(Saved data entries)
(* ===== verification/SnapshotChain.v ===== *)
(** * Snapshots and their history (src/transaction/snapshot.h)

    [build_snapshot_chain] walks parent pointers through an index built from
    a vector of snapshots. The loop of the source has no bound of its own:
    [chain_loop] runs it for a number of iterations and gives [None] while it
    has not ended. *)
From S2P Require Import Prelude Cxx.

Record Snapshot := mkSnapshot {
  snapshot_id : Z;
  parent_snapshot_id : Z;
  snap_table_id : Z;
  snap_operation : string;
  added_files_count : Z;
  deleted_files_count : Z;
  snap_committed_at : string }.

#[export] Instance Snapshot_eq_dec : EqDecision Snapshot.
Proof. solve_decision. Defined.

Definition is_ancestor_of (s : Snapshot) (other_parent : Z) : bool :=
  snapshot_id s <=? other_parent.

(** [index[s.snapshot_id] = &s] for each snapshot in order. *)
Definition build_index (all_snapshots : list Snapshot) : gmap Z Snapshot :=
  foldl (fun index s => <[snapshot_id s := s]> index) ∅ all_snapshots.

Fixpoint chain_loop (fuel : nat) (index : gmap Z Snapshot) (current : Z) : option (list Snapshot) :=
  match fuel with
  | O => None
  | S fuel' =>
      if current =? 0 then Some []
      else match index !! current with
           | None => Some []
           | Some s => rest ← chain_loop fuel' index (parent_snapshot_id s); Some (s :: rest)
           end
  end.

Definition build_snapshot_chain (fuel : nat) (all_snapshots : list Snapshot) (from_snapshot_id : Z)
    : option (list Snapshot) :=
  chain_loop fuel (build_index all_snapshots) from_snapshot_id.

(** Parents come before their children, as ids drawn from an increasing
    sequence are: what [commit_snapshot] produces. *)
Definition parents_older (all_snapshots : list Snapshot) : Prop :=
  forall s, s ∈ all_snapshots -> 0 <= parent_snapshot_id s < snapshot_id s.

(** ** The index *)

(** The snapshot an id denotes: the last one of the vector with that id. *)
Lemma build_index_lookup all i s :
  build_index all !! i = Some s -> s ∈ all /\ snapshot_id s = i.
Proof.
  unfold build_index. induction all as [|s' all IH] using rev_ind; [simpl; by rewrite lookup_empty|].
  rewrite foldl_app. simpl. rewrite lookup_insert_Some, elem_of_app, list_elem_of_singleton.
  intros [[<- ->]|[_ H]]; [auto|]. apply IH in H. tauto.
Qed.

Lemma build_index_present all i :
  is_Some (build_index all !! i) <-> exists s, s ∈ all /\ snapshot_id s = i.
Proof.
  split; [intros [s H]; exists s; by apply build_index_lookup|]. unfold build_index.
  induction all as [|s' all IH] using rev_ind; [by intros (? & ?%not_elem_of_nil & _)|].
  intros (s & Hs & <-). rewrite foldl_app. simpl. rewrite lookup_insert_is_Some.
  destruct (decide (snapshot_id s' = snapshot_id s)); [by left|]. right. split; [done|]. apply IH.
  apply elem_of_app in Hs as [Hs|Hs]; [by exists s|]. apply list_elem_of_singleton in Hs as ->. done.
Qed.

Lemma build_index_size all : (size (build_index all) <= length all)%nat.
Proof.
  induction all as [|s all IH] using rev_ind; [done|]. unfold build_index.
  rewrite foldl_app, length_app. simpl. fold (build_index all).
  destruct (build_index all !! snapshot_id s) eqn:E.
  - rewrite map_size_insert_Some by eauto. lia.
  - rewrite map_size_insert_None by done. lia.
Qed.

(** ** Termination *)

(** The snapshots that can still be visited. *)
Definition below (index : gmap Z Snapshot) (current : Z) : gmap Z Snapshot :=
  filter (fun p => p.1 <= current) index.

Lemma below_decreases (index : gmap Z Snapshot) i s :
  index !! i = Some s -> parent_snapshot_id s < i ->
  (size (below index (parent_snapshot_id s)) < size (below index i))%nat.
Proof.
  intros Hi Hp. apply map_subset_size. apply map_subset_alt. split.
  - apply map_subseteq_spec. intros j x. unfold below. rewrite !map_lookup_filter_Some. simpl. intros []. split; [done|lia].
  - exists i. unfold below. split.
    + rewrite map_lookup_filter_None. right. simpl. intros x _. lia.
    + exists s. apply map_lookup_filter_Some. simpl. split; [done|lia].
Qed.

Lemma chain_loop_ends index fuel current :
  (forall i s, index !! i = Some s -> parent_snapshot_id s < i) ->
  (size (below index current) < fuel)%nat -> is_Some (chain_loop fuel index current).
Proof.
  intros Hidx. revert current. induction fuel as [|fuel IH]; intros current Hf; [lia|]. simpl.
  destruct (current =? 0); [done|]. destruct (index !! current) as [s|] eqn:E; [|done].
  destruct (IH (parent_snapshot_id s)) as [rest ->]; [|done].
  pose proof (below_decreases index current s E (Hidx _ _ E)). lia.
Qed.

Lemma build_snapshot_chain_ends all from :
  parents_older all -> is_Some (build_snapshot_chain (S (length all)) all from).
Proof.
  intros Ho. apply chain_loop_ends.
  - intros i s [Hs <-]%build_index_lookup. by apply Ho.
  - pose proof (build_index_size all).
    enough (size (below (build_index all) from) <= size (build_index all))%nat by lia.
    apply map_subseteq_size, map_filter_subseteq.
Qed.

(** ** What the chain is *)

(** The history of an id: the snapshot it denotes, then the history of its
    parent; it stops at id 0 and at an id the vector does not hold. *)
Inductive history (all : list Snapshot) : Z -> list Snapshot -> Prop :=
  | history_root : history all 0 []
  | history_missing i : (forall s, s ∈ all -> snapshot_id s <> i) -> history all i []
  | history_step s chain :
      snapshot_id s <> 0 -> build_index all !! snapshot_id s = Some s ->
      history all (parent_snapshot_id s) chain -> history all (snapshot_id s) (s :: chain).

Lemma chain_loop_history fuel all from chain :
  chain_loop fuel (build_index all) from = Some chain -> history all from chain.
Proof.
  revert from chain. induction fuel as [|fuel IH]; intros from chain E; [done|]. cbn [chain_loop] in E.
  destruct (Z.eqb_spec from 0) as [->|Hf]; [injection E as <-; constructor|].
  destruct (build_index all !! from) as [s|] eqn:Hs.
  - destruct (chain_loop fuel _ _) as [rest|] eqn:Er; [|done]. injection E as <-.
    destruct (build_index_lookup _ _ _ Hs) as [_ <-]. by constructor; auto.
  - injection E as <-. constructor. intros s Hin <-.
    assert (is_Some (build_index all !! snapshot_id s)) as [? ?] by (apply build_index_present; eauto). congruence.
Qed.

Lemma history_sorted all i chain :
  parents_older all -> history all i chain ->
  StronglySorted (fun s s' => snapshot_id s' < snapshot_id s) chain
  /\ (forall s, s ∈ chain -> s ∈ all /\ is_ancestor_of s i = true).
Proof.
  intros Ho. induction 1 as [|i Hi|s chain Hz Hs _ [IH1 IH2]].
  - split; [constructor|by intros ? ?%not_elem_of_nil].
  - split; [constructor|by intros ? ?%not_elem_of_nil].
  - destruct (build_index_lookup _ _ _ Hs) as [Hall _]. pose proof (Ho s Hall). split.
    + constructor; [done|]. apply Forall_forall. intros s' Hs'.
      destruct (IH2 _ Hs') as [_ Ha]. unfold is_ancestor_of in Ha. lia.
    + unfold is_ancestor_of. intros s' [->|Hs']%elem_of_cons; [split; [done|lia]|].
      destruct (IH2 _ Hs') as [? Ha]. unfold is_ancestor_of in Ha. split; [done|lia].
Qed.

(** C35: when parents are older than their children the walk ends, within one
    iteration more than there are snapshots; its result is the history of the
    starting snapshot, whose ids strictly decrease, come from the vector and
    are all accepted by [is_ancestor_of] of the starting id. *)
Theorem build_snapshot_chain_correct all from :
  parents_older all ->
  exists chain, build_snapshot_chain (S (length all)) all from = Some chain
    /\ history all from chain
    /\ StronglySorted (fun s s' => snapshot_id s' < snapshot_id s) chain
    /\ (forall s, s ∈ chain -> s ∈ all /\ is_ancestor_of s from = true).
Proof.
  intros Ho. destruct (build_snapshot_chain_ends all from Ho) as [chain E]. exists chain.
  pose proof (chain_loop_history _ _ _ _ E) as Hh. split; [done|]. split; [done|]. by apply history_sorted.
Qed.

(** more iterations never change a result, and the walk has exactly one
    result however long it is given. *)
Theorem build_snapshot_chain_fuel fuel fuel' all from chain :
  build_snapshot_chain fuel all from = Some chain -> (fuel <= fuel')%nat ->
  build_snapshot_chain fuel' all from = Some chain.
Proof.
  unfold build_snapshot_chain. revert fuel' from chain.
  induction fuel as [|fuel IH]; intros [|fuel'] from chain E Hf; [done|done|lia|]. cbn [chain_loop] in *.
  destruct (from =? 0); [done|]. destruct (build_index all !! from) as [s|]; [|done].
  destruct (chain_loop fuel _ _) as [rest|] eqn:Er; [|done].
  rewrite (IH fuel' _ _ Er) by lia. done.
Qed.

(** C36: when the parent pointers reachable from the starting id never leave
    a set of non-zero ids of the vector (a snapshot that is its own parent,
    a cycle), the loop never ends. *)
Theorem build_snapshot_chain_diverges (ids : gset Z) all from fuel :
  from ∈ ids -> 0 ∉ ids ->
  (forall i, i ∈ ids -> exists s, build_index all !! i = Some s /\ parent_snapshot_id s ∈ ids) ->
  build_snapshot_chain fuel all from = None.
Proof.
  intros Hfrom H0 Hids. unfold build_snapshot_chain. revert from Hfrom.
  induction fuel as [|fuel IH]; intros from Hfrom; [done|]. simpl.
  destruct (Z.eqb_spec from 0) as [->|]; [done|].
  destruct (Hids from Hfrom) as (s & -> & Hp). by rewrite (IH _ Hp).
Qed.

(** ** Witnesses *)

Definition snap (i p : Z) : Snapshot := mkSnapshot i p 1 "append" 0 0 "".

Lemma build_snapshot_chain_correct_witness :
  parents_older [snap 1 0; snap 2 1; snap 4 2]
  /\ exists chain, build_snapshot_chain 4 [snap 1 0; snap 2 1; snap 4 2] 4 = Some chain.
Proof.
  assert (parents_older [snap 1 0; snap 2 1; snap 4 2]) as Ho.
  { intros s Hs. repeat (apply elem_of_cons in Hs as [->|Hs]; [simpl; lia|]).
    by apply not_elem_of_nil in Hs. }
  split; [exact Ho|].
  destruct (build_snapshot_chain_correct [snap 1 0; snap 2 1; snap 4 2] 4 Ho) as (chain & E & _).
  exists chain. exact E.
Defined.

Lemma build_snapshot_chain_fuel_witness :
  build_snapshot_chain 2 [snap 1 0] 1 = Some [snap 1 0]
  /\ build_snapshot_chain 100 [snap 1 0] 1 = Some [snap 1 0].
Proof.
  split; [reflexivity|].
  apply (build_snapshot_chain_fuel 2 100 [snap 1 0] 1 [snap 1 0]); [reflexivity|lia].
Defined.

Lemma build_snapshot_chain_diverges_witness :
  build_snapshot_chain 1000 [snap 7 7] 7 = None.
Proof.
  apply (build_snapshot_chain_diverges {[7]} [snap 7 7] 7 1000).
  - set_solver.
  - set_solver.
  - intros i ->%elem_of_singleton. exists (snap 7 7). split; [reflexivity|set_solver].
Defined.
* * *
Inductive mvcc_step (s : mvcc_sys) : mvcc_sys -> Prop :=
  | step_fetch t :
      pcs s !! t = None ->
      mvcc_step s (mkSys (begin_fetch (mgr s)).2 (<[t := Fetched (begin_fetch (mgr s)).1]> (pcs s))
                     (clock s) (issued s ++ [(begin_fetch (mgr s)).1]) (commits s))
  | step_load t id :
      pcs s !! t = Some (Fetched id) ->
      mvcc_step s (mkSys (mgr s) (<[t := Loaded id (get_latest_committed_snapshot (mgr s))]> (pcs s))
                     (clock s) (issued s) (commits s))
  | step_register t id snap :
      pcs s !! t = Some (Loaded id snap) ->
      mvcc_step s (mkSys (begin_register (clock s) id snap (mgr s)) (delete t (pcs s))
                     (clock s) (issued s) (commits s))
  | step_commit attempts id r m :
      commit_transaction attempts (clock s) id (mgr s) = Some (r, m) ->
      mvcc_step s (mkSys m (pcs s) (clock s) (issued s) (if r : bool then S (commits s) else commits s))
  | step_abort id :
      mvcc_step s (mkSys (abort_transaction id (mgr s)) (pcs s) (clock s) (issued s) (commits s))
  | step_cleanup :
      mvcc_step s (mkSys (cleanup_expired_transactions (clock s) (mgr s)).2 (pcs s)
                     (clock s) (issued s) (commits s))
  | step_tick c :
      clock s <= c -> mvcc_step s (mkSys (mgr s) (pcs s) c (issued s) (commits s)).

◆ **Problem to solve**: Look through the entries. Copy out each line with "that" in it.

◆ **Written solution**:
(** The snapshot an id denotes: the last one of the vector with that id. *)
(** The snapshots that can still be visited. *)
    a set of non-zero ids of the vector (a snapshot that is its own parent,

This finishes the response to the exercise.